G protein-coupled receptors, or GPCRs, sit in the plasma membrane, the boundary that defines the inside and outside of a living cell. They communicate with nearly every physiological process in our bodies—from the ability to see and smell, to sensing of adrenaline, insulin, nutrients and medicines.
A key challenge has been developing molecules that can toggle GPCRs on and off in different contexts. Doing so would not only provide insight into how these receptors control almost every bodily function, but also inroads to medicines for a host of diseases that lack treatments.
The UW Medicine Institute for Protein Design and Skape Bio led a new study showing for the first time that AI can be used to create computationally designed proteins to activate or block GPCRs.
Their findings are published in Nature.
“Protein design takes our understanding of how proteins fold and reverses it—asking if we can envision, with the aid of AI computing, a new protein that sticks to a target in a purpose-built way,” said senior author David Baker, director of the UW Medicine Institute for Protein Design.

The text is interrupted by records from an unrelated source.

(** Skip on a reader placed at an encoded element succeeds and leaves the
    reader immediately after it, however deep a container is nested, with the
    container type and the implicit profile it had: the loop of
    SkipToEndOfContainer finds the matching end-of-container byte. *)
Theorem TLVReader_Skip_element t r rest :
  at_elem t r rest -> is_profile (ImplicitProfileId r) -> valid (mContainerType r) t ->
  exists r', Skip r = (Ok tt, r') /\ flat r' = rest /\ mContainerType r' = mContainerType r /\
    ImplicitProfileId r' = ImplicitProfileId r /\
    mLenRead r' = mLenRead r + Z.of_nat (length (elem_data (ImplicitProfileId r) t)).
Proof.
  intros Ha Hi Hv. destruct (Skip_elem t r rest Ha Hi Hv) as (r' & E & Hw' & Hf' & (S1 & S2 & S3) & _).
  destruct Ha as (Hw & Hf & _). destruct (conserves_Skip r tt r' Hw E) as [_ Ht].
  unfold total in Ht. rewrite Hf, Hf', length_app in Ht.
  exists r'. split; [done|]. split; [done|]. split; [done|]. split; [done|]. lia.
Qed.

Theorem TLVReader_Skip_element_witness :
  exists r', Skip (snd (Next (Init [21; 54; 7; 20; 24; 24; 4; 9]))) = (Ok tt, r') /\ flat r' = [4; 9].
Proof.
  destruct (TLVReader_Skip_element (TContainer AnonymousTag 21 [TContainer (ContextTag 7) 22 [TNull AnonymousTag]])
              (snd (Next (Init [21; 54; 7; 20; 24; 24; 4; 9]))) [4; 9]) as (r' & E & Hf & _).
  - split; [|vm_compute; repeat split].
    exists [54; 7; 20; 24; 24; 4; 9]. split; [reflexivity|].
    split; [vm_compute; discriminate|]. split; [split; [vm_compute; discriminate|reflexivity]|constructor].
  - vm_compute; intuition discriminate.
  - vm_compute; intuition (try discriminate; auto).
  - exists r'. split; [exact E|exact Hf].
Defined.

(** CopyElement at any element of a reader with the writer's implicit profile
    appends the encoding of that element under the given tag, whole containers
    included, 16 bytes at a time, and leaves the reader after the element. *)
Theorem TLVWriter_CopyElement tag t r rest w d :
  at_elem t r rest -> is_profile (ImplicitProfileId r) -> valid (mContainerType r) t ->
  wwf w -> wImplicitProfileId w = ImplicitProfileId r -> tag_ok (wContainerType w) tag -> 0 <= d ->
  room w (Z.of_nat (length (enc (wContainerType w) (ImplicitProfileId r) (retag tag t)))) d ->
  exists r' w', CopyElement tag r w = (Ok tt, r', w') /\
    out w' = out w ++ enc (wContainerType w) (ImplicitProfileId r) (retag tag t) /\ flat r' = rest.
Proof.
  intros H1 H2 H3 H4 H5 H6 H7 H8.
  destruct (CopyElement_ok tag t r rest w d H1 H2 H3 H4 H5 H6 H7 H8) as (r' & w' & E & (_ & W & _) & _ & F).
  exists r', w'. by repeat (split; [done|]).
Qed.

Theorem TLVWriter_CopyElement_witness :
  let r := snd (Next (Init [21; 54; 7; 20; 24; 24; 4; 9])) in
  let w := InitWriter 100 in
  let t := TContainer AnonymousTag 21 [TContainer (ContextTag 7) 22 [TNull AnonymousTag]] in
  exists r' w', CopyElement (CommonTag 5) r w = (Ok tt, r', w') /\
    out w' = out w ++ enc (wContainerType w) (ImplicitProfileId r) (retag (CommonTag 5) t) /\ flat r' = [4; 9].
Proof.
  apply (TLVWriter_CopyElement (CommonTag 5) (TContainer AnonymousTag 21 [TContainer (ContextTag 7) 22 [TNull AnonymousTag]])
           (snd (Next (Init [21; 54; 7; 20; 24; 24; 4; 9]))) [4; 9] (InitWriter 100) 0).
  - split; [|vm_compute; repeat split]. exists [54; 7; 20; 24; 24; 4; 9]. split; [reflexivity|].
    split; [vm_compute; discriminate|]. split; [split; [vm_compute; discriminate|reflexivity]|constructor].
  - vm_compute; intuition discriminate.
  - vm_compute; intuition (try discriminate; auto).
  - apply (wwf_InitWriter kProfileIdNotSpecified). lia.
  - reflexivity.
  - vm_compute; intuition (try discriminate; auto).
  - lia.
  - apply (room_InitWriter kProfileIdNotSpecified). vm_compute. discriminate.
Defined.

“This paper showcases how we can do this repeatedly for different GPCRs in ways that capitalize on their dynamic motion to either activate or inactivate them. The result is a generalized approach to targeting biologically critical receptors,” added Baker, who is a professor of biochemistry at the University of Washington School of Medicine and a Howard Hughes Medical Institute Investigator.
The signaling switch of GPCRs sits in deep flexible pockets, the shape of which makes them difficult to target. The team developed specialized design strategies to build miniproteins (proteins with fewer than 100 amino acids) that can slip into these hard-to-access sites. This approach enabled the generation of molecules designed to either activate or block signaling.

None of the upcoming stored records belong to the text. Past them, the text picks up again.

(* ===== verification/KeyIds.v ===== *)
(** * Weave key identifiers (src/src/lib/core/WeaveKeyIds.h, WeaveKeyIds.cpp)

    A key id is a 32-bit number: four flag bits, sixteen bits of key type and
    twelve bits of key number, which application keys divide into root key,
    epoch key and group master key numbers. *)
From S2P Require Import Prelude.

Definition kMask_KeyFlags : Z := 4026531840.       (* 0xF0000000 *)
Definition kMask_KeyType : Z := 268431360.         (* 0x0FFFF000 *)
Definition kMask_KeyNumber : Z := 4095.            (* 0x00000FFF *)
Definition kMask_RootKeyNumber : Z := 3072.        (* 0x00000C00 *)
Definition kMask_EpochKeyNumber : Z := 896.        (* 0x00000380 *)
Definition kMask_GroupLocalNumber : Z := 127.      (* 0x0000007F *)
Definition kShift_RootKeyNumber : Z := 10.
Definition kShift_EpochKeyNumber : Z := 7.
Definition kShift_GroupLocalNumber : Z := 0.
Definition kFlag_UseCurrentEpochKey : Z := 2147483648.  (* 0x80000000 *)
Definition kTypeModifier_IncorporatesEpochKey : Z := 4096.

Definition kType_None : Z := 0.
Definition kType_General : Z := 4096.
Definition kType_Session : Z := 8192.
Definition kType_AppStaticKey : Z := 16384.
Definition kType_AppRotatingKey : Z := Z.lor kType_AppStaticKey kTypeModifier_IncorporatesEpochKey.
Definition kType_AppRootKey : Z := 65536.
Definition kType_AppEpochKey : Z := Z.lor 131072 kTypeModifier_IncorporatesEpochKey.
Definition kType_AppGroupMasterKey : Z := 196608.
Definition kType_AppIntermediateKey : Z := Z.lor kType_AppRootKey kTypeModifier_IncorporatesEpochKey.

Definition kNone : Z := 0.
Definition kFabricSecret : Z := Z.lor kType_General 1.
Definition kFabricRootKey : Z := Z.lor kType_AppRootKey (Z.shiftl 0 kShift_RootKeyNumber).
Definition kClientRootKey : Z := Z.lor kType_AppRootKey (Z.shiftl 1 kShift_RootKeyNumber).
Definition kServiceRootKey : Z := Z.lor kType_AppRootKey (Z.shiftl 2 kShift_RootKeyNumber).

(** ** Inspection *)

Definition GetType (keyId : Z) : Z := Z.land keyId kMask_KeyType.
Definition IsGeneralKey (keyId : Z) : bool := GetType keyId =? kType_General.
Definition IsSessionKey (keyId : Z) : bool := GetType keyId =? kType_Session.
Definition IsAppStaticKey (keyId : Z) : bool := GetType keyId =? kType_AppStaticKey.
Definition IsAppRotatingKey (keyId : Z) : bool := GetType keyId =? kType_AppRotatingKey.
Definition IsAppGroupKey (keyId : Z) : bool := IsAppStaticKey keyId || IsAppRotatingKey keyId.
Definition IsAppRootKey (keyId : Z) : bool := GetType keyId =? kType_AppRootKey.
Definition IsAppEpochKey (keyId : Z) : bool := GetType keyId =? kType_AppEpochKey.
Definition IsAppGroupMasterKey (keyId : Z) : bool := GetType keyId =? kType_AppGroupMasterKey.
Definition GetRootKeyId (keyId : Z) : Z := Z.lor kType_AppRootKey (Z.land keyId kMask_RootKeyNumber).
Definition GetEpochKeyId (keyId : Z) : Z := Z.lor kType_AppEpochKey (Z.land keyId kMask_EpochKeyNumber).
Definition GetAppGroupMasterKeyId (keyId : Z) : Z := Z.lor kType_AppGroupMasterKey (Z.land keyId kMask_GroupLocalNumber).
Definition GetRootKeyNumber (keyId : Z) : Z := u8 (Z.shiftr (Z.land keyId kMask_RootKeyNumber) kShift_RootKeyNumber).
Definition GetEpochKeyNumber (keyId : Z) : Z := u8 (Z.shiftr (Z.land keyId kMask_EpochKeyNumber) kShift_EpochKeyNumber).
Definition GetAppGroupLocalNumber (keyId : Z) : Z := u8 (Z.shiftr (Z.land keyId kMask_GroupLocalNumber) kShift_GroupLocalNumber).
Definition IncorporatesEpochKey (keyId : Z) : bool := negb (Z.land keyId kTypeModifier_IncorporatesEpochKey =? 0).
Definition UsesCurrentEpochKey (keyId : Z) : bool :=
  IncorporatesEpochKey keyId && negb (Z.land keyId kFlag_UseCurrentEpochKey =? 0).
Definition IncorporatesRootKey (keyId : Z) : bool :=
  let keyType := GetType keyId in
  (keyType =? kType_AppStaticKey) || (keyType =? kType_AppRotatingKey) ||
  (keyType =? kType_AppRootKey) || (keyType =? kType_AppIntermediateKey).
Definition IncorporatesAppGroupMasterKey (keyId : Z) : bool :=
  let keyType := GetType keyId in
  (keyType =? kType_AppStaticKey) || (keyType =? kType_AppRotatingKey) || (keyType =? kType_AppGroupMasterKey).

(** ** Construction *)

Definition MakeSessionKeyId (n : Z) : Z := u16 (Z.lor kType_Session (Z.land n kMask_KeyNumber)).
Definition MakeGeneralKeyId (n : Z) : Z := u16 (Z.lor kType_General (Z.land n kMask_KeyNumber)).
Definition MakeRootKeyId (n : Z) : Z := u32 (Z.lor kType_AppRootKey (Z.shiftl n kShift_RootKeyNumber)).
Definition MakeEpochKeyId (n : Z) : Z := u32 (Z.lor kType_AppEpochKey (Z.shiftl n kShift_EpochKeyNumber)).
Definition MakeAppGroupMasterKeyId (n : Z) : Z := u32 (Z.lor kType_AppGroupMasterKey (Z.shiftl n kShift_GroupLocalNumber)).
Definition ConvertToCurrentAppKeyId (keyId : Z) : Z :=
  Z.lor (Z.ldiff keyId kMask_EpochKeyNumber) kFlag_UseCurrentEpochKey.

Definition MakeAppKeyId (keyType rootKeyId epochKeyId appGroupMasterKeyId : Z) (useCurrentEpochKey : bool) : Z :=
  Z.lor (Z.lor (Z.lor keyType (Z.land rootKeyId kMask_RootKeyNumber)) (Z.land appGroupMasterKeyId kMask_GroupLocalNumber))
    (if useCurrentEpochKey then kFlag_UseCurrentEpochKey else Z.land epochKeyId kMask_EpochKeyNumber).
Definition MakeAppIntermediateKeyId (rootKeyId epochKeyId : Z) (useCurrentEpochKey : bool) : Z :=
  MakeAppKeyId kType_AppIntermediateKey rootKeyId epochKeyId kNone useCurrentEpochKey.
Definition MakeAppRotatingKeyId (rootKeyId epochKeyId appGroupMasterKeyId : Z) (useCurrentEpochKey : bool) : Z :=
  MakeAppKeyId kType_AppRotatingKey rootKeyId epochKeyId appGroupMasterKeyId useCurrentEpochKey.
Definition MakeAppStaticKeyId (rootKeyId appGroupMasterKeyId : Z) : Z :=
  MakeAppKeyId kType_AppStaticKey rootKeyId kNone appGroupMasterKeyId false.
Definition ConvertToStaticAppKeyId (keyId : Z) : Z :=
  MakeAppStaticKeyId (GetRootKeyId keyId) (GetAppGroupMasterKeyId keyId).
Definition UpdateEpochKeyId (keyId epochKeyId : Z) : Z :=
  Z.lor (Z.ldiff keyId (Z.lor kFlag_UseCurrentEpochKey kMask_EpochKeyNumber)) (Z.land epochKeyId kMask_EpochKeyNumber).

(** ** Validity *)

(** The bits a key id of each type may use: the switch of IsValidKeyId. *)
Definition usedBits (keyId : Z) : option Z :=
  let ty := GetType keyId in
  let epoch := if UsesCurrentEpochKey keyId then 0 else kMask_EpochKeyNumber in
  if ty =? kType_None then None
  else if (ty =? kType_General) || (ty =? kType_Session) then Some (Z.lor kMask_KeyType kMask_KeyNumber)
  else if ty =? kType_AppStaticKey then
    Some (Z.lor kMask_KeyType (Z.lor kMask_RootKeyNumber kMask_GroupLocalNumber))
  else if ty =? kType_AppRotatingKey then
    Some (Z.lor (Z.lor kMask_KeyType (Z.lor (Z.lor kFlag_UseCurrentEpochKey kMask_RootKeyNumber) kMask_GroupLocalNumber)) epoch)
  else if ty =? kType_AppRootKey then Some (Z.lor kMask_KeyType kMask_RootKeyNumber)
  else if ty =? kType_AppIntermediateKey then
    Some (Z.lor (Z.lor kMask_KeyType (Z.lor kFlag_UseCurrentEpochKey kMask_RootKeyNumber)) epoch)
  else if ty =? kType_AppEpochKey then
    Some (Z.lor (Z.lor kMask_KeyType kFlag_UseCurrentEpochKey) epoch)
  else if ty =? kType_AppGroupMasterKey then Some (Z.lor kMask_KeyType kMask_GroupLocalNumber)
  else None.

Definition IsValidKeyId (keyId : Z) : bool :=
  match usedBits keyId with
  | None => false
  | Some bits =>
    let rootKeyId := GetRootKeyId keyId in
    if IncorporatesRootKey keyId &&
       negb ((rootKeyId =? kFabricRootKey) || (rootKeyId =? kClientRootKey) || (rootKeyId =? kServiceRootKey))
    then false
    else Z.ldiff keyId bits =? 0
  end.

Definition IsMessageEncryptionKeyId (keyId : Z) (allowLogicalKeys : bool) : bool :=
  let ty := GetType keyId in
  if (ty =? kType_Session) || (ty =? kType_AppStaticKey) then true
  else if ty =? kType_AppRotatingKey then allowLogicalKeys || negb (UsesCurrentEpochKey keyId)
  else false.

Definition IsSameKeyOrGroup (keyId1 keyId2 : Z) : bool :=
  let ignore k := Z.ldiff k (Z.lor kMask_EpochKeyNumber kFlag_UseCurrentEpochKey) in
  if keyId1 =? keyId2 then true
  else IncorporatesEpochKey keyId1 && negb (IsAppEpochKey keyId1) && (ignore keyId1 =? ignore keyId2).

(** ** Properties *)

(** Application rotating key ids over all numbers of root, epoch and group. *)
Definition check_rotating (root epoch group : Z) (current : bool) : bool :=
  let k := MakeAppRotatingKeyId (MakeRootKeyId root) (MakeEpochKeyId epoch) (MakeAppGroupMasterKeyId group) current in
  IsValidKeyId k && IsAppGroupKey k && (GetRootKeyNumber k =? root) && (GetAppGroupLocalNumber k =? group) &&
  eqb (UsesCurrentEpochKey k) current && (GetEpochKeyNumber k =? if current then 0 else epoch) &&
  (ConvertToStaticAppKeyId k =? MakeAppStaticKeyId (MakeRootKeyId root) (MakeAppGroupMasterKeyId group)) &&
  IsValidKeyId (ConvertToStaticAppKeyId k) &&
  (ConvertToCurrentAppKeyId k =? MakeAppRotatingKeyId (MakeRootKeyId root) kNone (MakeAppGroupMasterKeyId group) true) &&
  (UpdateEpochKeyId (ConvertToCurrentAppKeyId k) (MakeEpochKeyId epoch) =?
     MakeAppRotatingKeyId (MakeRootKeyId root) (MakeEpochKeyId epoch) (MakeAppGroupMasterKeyId group) false) &&
  IsSameKeyOrGroup k (ConvertToCurrentAppKeyId k).

Lemma check_rotating_all :
  all_upto 3 (fun r => all_upto 8 (fun e => all_upto 128 (fun g => check_rotating r e g true && check_rotating r e g false))) = true.
Proof. by vm_compute. Qed.

(** for the three root keys, every epoch key number and every group number, the
    rotating key id made of them is valid and gives its parts back; converting it
    to the current-epoch id, putting an epoch key in again and converting it to a
    static id give the ids made of the same parts; and an id and its
    current-epoch form are the same key or group. *)
Theorem KeyId_rotating_parts root epoch group current :
  0 <= root < 3 -> 0 <= epoch < 8 -> 0 <= group < 128 ->
  let k := MakeAppRotatingKeyId (MakeRootKeyId root) (MakeEpochKeyId epoch) (MakeAppGroupMasterKeyId group) current in
  IsValidKeyId k = true /\ GetRootKeyNumber k = root /\ GetAppGroupLocalNumber k = group /\
  UsesCurrentEpochKey k = current /\ GetEpochKeyNumber k = (if current then 0 else epoch) /\
  ConvertToStaticAppKeyId k = MakeAppStaticKeyId (MakeRootKeyId root) (MakeAppGroupMasterKeyId group) /\
  ConvertToCurrentAppKeyId k = MakeAppRotatingKeyId (MakeRootKeyId root) kNone (MakeAppGroupMasterKeyId group) true /\
  UpdateEpochKeyId (ConvertToCurrentAppKeyId k) (MakeEpochKeyId epoch) =
    MakeAppRotatingKeyId (MakeRootKeyId root) (MakeEpochKeyId epoch) (MakeAppGroupMasterKeyId group) false /\
  IsSameKeyOrGroup k (ConvertToCurrentAppKeyId k) = true.
Proof.
  intros Hr He Hg.
  pose proof (all_upto_spec _ _ check_rotating_all root Hr) as H. cbv beta in H.
  pose proof (all_upto_spec _ _ H epoch He) as H1. cbv beta in H1.
  pose proof (all_upto_spec _ _ H1 group Hg) as H2. cbv beta in H2. clear H H1.
  assert (check_rotating root epoch group current = true) as H by (bool_prop; by destruct current).
  unfold check_rotating in H. bool_prop. repeat split; try assumption. by apply eqb_prop.
Qed.

Theorem KeyId_rotating_parts_witness :
  IsValidKeyId (MakeAppRotatingKeyId (MakeRootKeyId 2) (MakeEpochKeyId 5) (MakeAppGroupMasterKeyId 77) false) = true.
Proof. apply (KeyId_rotating_parts 2 5 77 false); lia. Defined.

Lemma ldiff_zero k bits : Z.ldiff k bits = 0 -> k = Z.land k bits.
Proof.
  intros H. rewrite <- (Z.lor_ldiff_and k bits) at 1. by rewrite H.
Qed.

(** the valid ids of application static and rotating keys are exactly those
    made from their own parts: an accepted id of such a type is rebuilt by
    MakeAppStaticKeyId or MakeAppRotatingKeyId from its root key id, epoch key id
    and group master key id. *)
Theorem KeyId_valid_app_group keyId :
  0 <= keyId < 4294967296 -> IsValidKeyId keyId = true ->
  (IsAppStaticKey keyId = true -> keyId = MakeAppStaticKeyId keyId keyId) /\
  (IsAppRotatingKey keyId = true -> UsesCurrentEpochKey keyId = false -> keyId = MakeAppRotatingKeyId keyId keyId keyId false).
Proof.
  intros Hk Hv. unfold IsValidKeyId, usedBits, IsAppStaticKey, IsAppRotatingKey in *.
  split; [intros E%Z.eqb_eq|intros E%Z.eqb_eq Hc; rewrite Hc in Hv]; rewrite E in Hv;
    cbn [Z.eqb kType_None kType_General kType_Session kType_AppStaticKey orb Pos.eqb] in Hv.
  - change (16384 =? kType_General) with false in Hv. change (16384 =? kType_Session) with false in Hv. cbv iota beta zeta in Hv.
    destruct (IncorporatesRootKey keyId && _); [done|]. apply Z.eqb_eq, ldiff_zero in Hv.
    rewrite !Z.land_lor_distr_r in Hv. unfold MakeAppStaticKeyId, MakeAppKeyId. unfold GetType in E.
    rewrite E in Hv. rewrite Hv at 1. change (Z.land kNone kMask_EpochKeyNumber) with 0. by rewrite Z.lor_0_r, Z.lor_assoc.
  - change (kType_AppRotatingKey =? kType_None) with false in Hv. change (kType_AppRotatingKey =? kType_General) with false in Hv.
    change (kType_AppRotatingKey =? kType_Session) with false in Hv. change (kType_AppRotatingKey =? kType_AppStaticKey) with false in Hv.
    change (kType_AppRotatingKey =? kType_AppRotatingKey) with true in Hv. cbv iota beta zeta in Hv. cbn [orb] in Hv.
    destruct (IncorporatesRootKey keyId && _); [done|]. apply Z.eqb_eq, ldiff_zero in Hv.
    rewrite !Z.land_lor_distr_r in Hv. unfold MakeAppRotatingKeyId, MakeAppKeyId. unfold GetType in E.
    rewrite E in Hv.
    assert (Z.land keyId kFlag_UseCurrentEpochKey = 0) as Hf.
    { unfold UsesCurrentEpochKey in Hc. apply andb_false_iff in Hc as [Hc|Hc].
      - exfalso. unfold IncorporatesEpochKey in Hc. apply negb_false_iff, Z.eqb_eq in Hc.
        apply (f_equal (fun x => Z.land x kTypeModifier_IncorporatesEpochKey)) in E. rewrite <- Z.land_assoc in E.
        change (Z.land kMask_KeyType kTypeModifier_IncorporatesEpochKey) with kTypeModifier_IncorporatesEpochKey in E.
        by rewrite Hc in E.
      - by apply negb_false_iff, Z.eqb_eq in Hc. }
    rewrite Hf in Hv. rewrite Hv at 1. rewrite Z.lor_0_l. by rewrite !Z.lor_assoc.
Qed.

Theorem KeyId_valid_app_group_witness :
  MakeAppRotatingKeyId 22605 22605 22605 false = 22605 /\ IsValidKeyId 22605 = true.
Proof.
  split; [|reflexivity].
  symmetry. apply (proj2 (KeyId_valid_app_group 22605 ltac:(lia) eq_refl)); reflexivity.
Defined.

By targeting specific active or inactive receptor states, the team designed miniproteins that precisely control GPCR signaling in cells, either turning it on or shutting it down. Structural studies showed that several closely matched their design models. In one mouse study, a designed miniprotein performed comparably to a clinically used drug while showing fewer side effects.
“Existing drugs such as antibodies bind to but often fail to activate or block GPCR signaling,” said Edin Muratspahić, an Institute for Protein Design postdoctoral research scholar and a first author of the study. “Seeing computationally designed miniproteins not only bind but actually control GPCR signaling in living cells was a defining moment for me.”
To accelerate the discovery of designed proteins targeting GPCRs, the researchers also invented a new screening system. Traditional screening is difficult for these receptors because many methods require that they be purified, stabilized, or otherwise altered in ways that can change their signaling.
By working directly in living human cells, the new system can test tens of thousands of proteins against GPCRs while keeping the receptors in the cell membrane.
“The methods we are sharing in this new study form the roadmap for achieving all-computational design of protein ligands for any GPCR,” said Christoffer Norn, corresponding author and co-founder of Skape Bio.
“One of the great strengths of the Institute for Protein Design is its capacity to drive its research quickly from the university setting to start-ups that can carry that work forward into real-world impact.”
“At Skape Bio,” added Norn, “we are achieving this impact by maturing the methods and approaches necessary to deliver therapies for patients across a wide range of diseases where GPCRs are known to be effective targets, but where medicines have not previously been available.”